• Dataset extract:
Lemma elem_of_first_seen (l : list string) (x : string) :
  x ∈ first_seen l <-> x ∈ l.
Proof.
  forget_parameters.
  induction l as [|y l IH]; simpl; [reflexivity|].
  rewrite !elem_of_cons, list_elem_of_filter, IH.
  destruct (decide (x = y)); naive_solver.
Qed.

Lemma NoDup_first_seen (l : list string) : NoDup (first_seen l).
Proof.
  forget_parameters.
  induction l as [|x l IH]; simpl; constructor.
  - rewrite list_elem_of_filter. naive_solver.
  - by apply NoDup_filter.
Qed.

Lemma first_seen_NoDup (l : list string) : NoDup l -> first_seen l = l.
Proof.
  induction 1 as [|x l Hx _ IH]; simpl; [reflexivity|].
  rewrite IH. f_equal. apply filter_all.
  apply Forall_forall. intros y Hy ->. contradiction.
Qed.

Lemma length_first_seen (l : list string) :
  (length (first_seen l) <= length l)%nat.
Proof.
  induction l as [|x l IH]; simpl; [lia|].
  pose proof (length_filter (fun y => y <> x) (first_seen l)). lia.
Qed.

Lemma fold_left_add_new (l acc : list string) :
  fold_left (fun acc x => if array_includes acc x then acc else acc ++ [x])
            l acc
  = acc ++ filter (fun y => y ∉ acc) (first_seen l).
Proof.
  forget_parameters.
  revert acc.
  induction l as [|x l IH]; intros acc; simpl.
  - by rewrite filter_nil, app_nil_r.
  - rewrite IH. unfold array_includes.
    destruct (bool_decide_reflect (x ∈ acc)) as [Hin|Hnin].
    + rewrite filter_cons_False by tauto.
      f_equal. symmetry. apply list_filter_filter_l.
      intros y Hy ->. contradiction.
    + rewrite filter_cons_True by assumption.
      rewrite <- app_assoc. simpl. do 2 f_equal.
      rewrite list_filter_filter. apply list_filter_iff.
      intros y. rewrite elem_of_app, list_elem_of_singleton. tauto.
Qed.

Lemma Set_of_first_seen (l : list string) : Set_of l = first_seen l.
Proof.
  unfold Set_of. rewrite fold_left_add_new. simpl.
  apply filter_all, Forall_forall. intros y _. apply not_elem_of_nil.
Qed.

Lemma dateRangeLoop_fold (today i : Z) (n : nat) (dates : list string) :
  dateRangeLoop today i n dates
  = fold_left (fun acc x => if array_includes acc x then acc else acc ++ [x])
      (map (fun k => dayString (getDayInfoFor4AMBoundary
                                  (subDays today (i + Z.of_nat k))))
           (seq 0 n))
      dates.
Proof.
  revert i dates.
  induction n as [|n IH]; intros i dates; [reflexivity|].
  cbn [dateRangeLoop seq map fold_left]. rewrite IH.
  rewrite <- seq_shift, map_map.
  replace (i + Z.of_nat 0) with i by lia.
  f_equal.
  - apply map_ext. intros k. do 3 f_equal. lia.
  - by destruct (array_includes dates _).
Qed.

Lemma first_seen_map_sorted (f : Z -> string) (R : Z -> Z -> Prop)
  (l : list Z) :
  StronglySorted R l ->
  exists l', first_seen (map f l) = map f l'
             /\ StronglySorted R l' /\ (forall x, x ∈ l' -> x ∈ l).
Proof.
  forget_parameters.
  induction 1 as [|x l _ (l' & Heq & Hsorted & Hsub) Hx].
  - exists []. repeat split; [constructor|auto].
  - exists (x :: filter (fun y => f y <> f x) l').
    simpl. rewrite Heq, filter_map_commute.
    split; [reflexivity|]. split.
    + constructor; [by apply StronglySorted_filter|].
      apply Forall_forall. intros y Hy.
      apply list_elem_of_filter in Hy as [_ Hy].
      rewrite Forall_forall in Hx. apply Hx, Hsub, Hy.
    + intros y. rewrite !elem_of_cons, list_elem_of_filter. naive_solver.
Qed.

Lemma days_before_sorted (L : Z) (i : Z) (n : nat) :
  StronglySorted (fun a b => b < a)
    (map (fun k => L - (i + Z.of_nat k)) (seq 0 n)).
Proof.
  revert i.
  induction n as [|n IH]; intros i; [constructor|].
  cbn [seq map]. rewrite <- seq_shift, map_map.
  constructor.
  - rewrite (map_ext _ (fun k => L - ((i + 1) + Z.of_nat k)))
      by (intros k; lia).
    apply IH.
  - apply Forall_forall. intros y Hy.
    apply list_elem_of_In, in_map_iff in Hy as (k & <- & _). lia.
Qed.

• Task directions: Produce an exact copy of every entry above.

• Answer box:
Lemma elem_of_first_seen (l : list string) (x : string) :
  x ∈ first_seen l <-> x ∈ l.
Proof.
  forget_parameters.
  induction l as [|y l IH]; simpl; [reflexivity|].
  rewrite !elem_of_cons, list_elem_of_filter, IH.
  destruct (decide (x = y)); naive_solver.
Qed.

Lemma NoDup_first_seen (l : list string) : NoDup (first_seen l).
Proof.
  forget_parameters.
  induction l as [|x l IH]; simpl; constructor.
  - rewrite list_elem_of_filter. naive_solver.
  - by apply NoDup_filter.
Qed.

Lemma first_seen_NoDup (l : list string) : NoDup l -> first_seen l = l.
Proof.
  induction 1 as [|x l Hx _ IH]; simpl; [reflexivity|].
  rewrite IH. f_equal. apply filter_all.
  apply Forall_forall. intros y Hy ->. contradiction.
Qed.

Lemma length_first_seen (l : list string) :
  (length (first_seen l) <= length l)%nat.
Proof.
  induction l as [|x l IH]; simpl; [lia|].
  pose proof (length_filter (fun y => y <> x) (first_seen l)). lia.
Qed.

Lemma fold_left_add_new (l acc : list string) :
  fold_left (fun acc x => if array_includes acc x then acc else acc ++ [x])
            l acc
  = acc ++ filter (fun y => y ∉ acc) (first_seen l).
Proof.
  forget_parameters.
  revert acc.
  induction l as [|x l IH]; intros acc; simpl.
  - by rewrite filter_nil, app_nil_r.
  - rewrite IH. unfold array_includes.
    destruct (bool_decide_reflect (x ∈ acc)) as [Hin|Hnin].
    + rewrite filter_cons_False by tauto.
      f_equal. symmetry. apply list_filter_filter_l.
      intros y Hy ->. contradiction.
    + rewrite filter_cons_True by assumption.
      rewrite <- app_assoc. simpl. do 2 f_equal.
      rewrite list_filter_filter. apply list_filter_iff.
      intros y. rewrite elem_of_app, list_elem_of_singleton. tauto.
Qed.

Lemma Set_of_first_seen (l : list string) : Set_of l = first_seen l.
Proof.
  unfold Set_of. rewrite fold_left_add_new. simpl.
  apply filter_all, Forall_forall. intros y _. apply not_elem_of_nil.
Qed.

Lemma dateRangeLoop_fold (today i : Z) (n : nat) (dates : list string) :
  dateRangeLoop today i n dates
  = fold_left (fun acc x => if array_includes acc x then acc else acc ++ [x])
      (map (fun k => dayString (getDayInfoFor4AMBoundary
                                  (subDays today (i + Z.of_nat k))))
           (seq 0 n))
      dates.
Proof.
  revert i dates.
  induction n as [|n IH]; intros i dates; [reflexivity|].
  cbn [dateRangeLoop seq map fold_left]. rewrite IH.
  rewrite <- seq_shift, map_map.
  replace (i + Z.of_nat 0) with i by lia.
  f_equal.
  - apply map_ext. intros k. do 3 f_equal. lia.
  - by destruct (array_includes dates _).
Qed.

Lemma first_seen_map_sorted (f : Z -> string) (R : Z -> Z -> Prop)
  (l : list Z) :
  StronglySorted R l ->
  exists l', first_seen (map f l) = map f l'
             /\ StronglySorted R l' /\ (forall x, x ∈ l' -> x ∈ l).
Proof.
  forget_parameters.
  induction 1 as [|x l _ (l' & Heq & Hsorted & Hsub) Hx].
  - exists []. repeat split; [constructor|auto].
  - exists (x :: filter (fun y => f y <> f x) l').
    simpl. rewrite Heq, filter_map_commute.
    split; [reflexivity|]. split.
    + constructor; [by apply StronglySorted_filter|].
      apply Forall_forall. intros y Hy.
      apply list_elem_of_filter in Hy as [_ Hy].
      rewrite Forall_forall in Hx. apply Hx, Hsub, Hy.
    + intros y. rewrite !elem_of_cons, list_elem_of_filter. naive_solver.
Qed.

Lemma days_before_sorted (L : Z) (i : Z) (n : nat) :
  StronglySorted (fun a b => b < a)
    (map (fun k => L - (i + Z.of_nat k)) (seq 0 n)).
Proof.
  revert i.
  induction n as [|n IH]; intros i; [constructor|].
  cbn [seq map]. rewrite <- seq_shift, map_map.
  constructor.
  - rewrite (map_ext _ (fun k => L - ((i + 1) + Z.of_nat k)))
      by (intros k; lia).
    apply IH.
  - apply Forall_forall. intros y Hy.
    apply list_elem_of_In, in_map_iff in Hy as (k & <- & _). lia.
Qed.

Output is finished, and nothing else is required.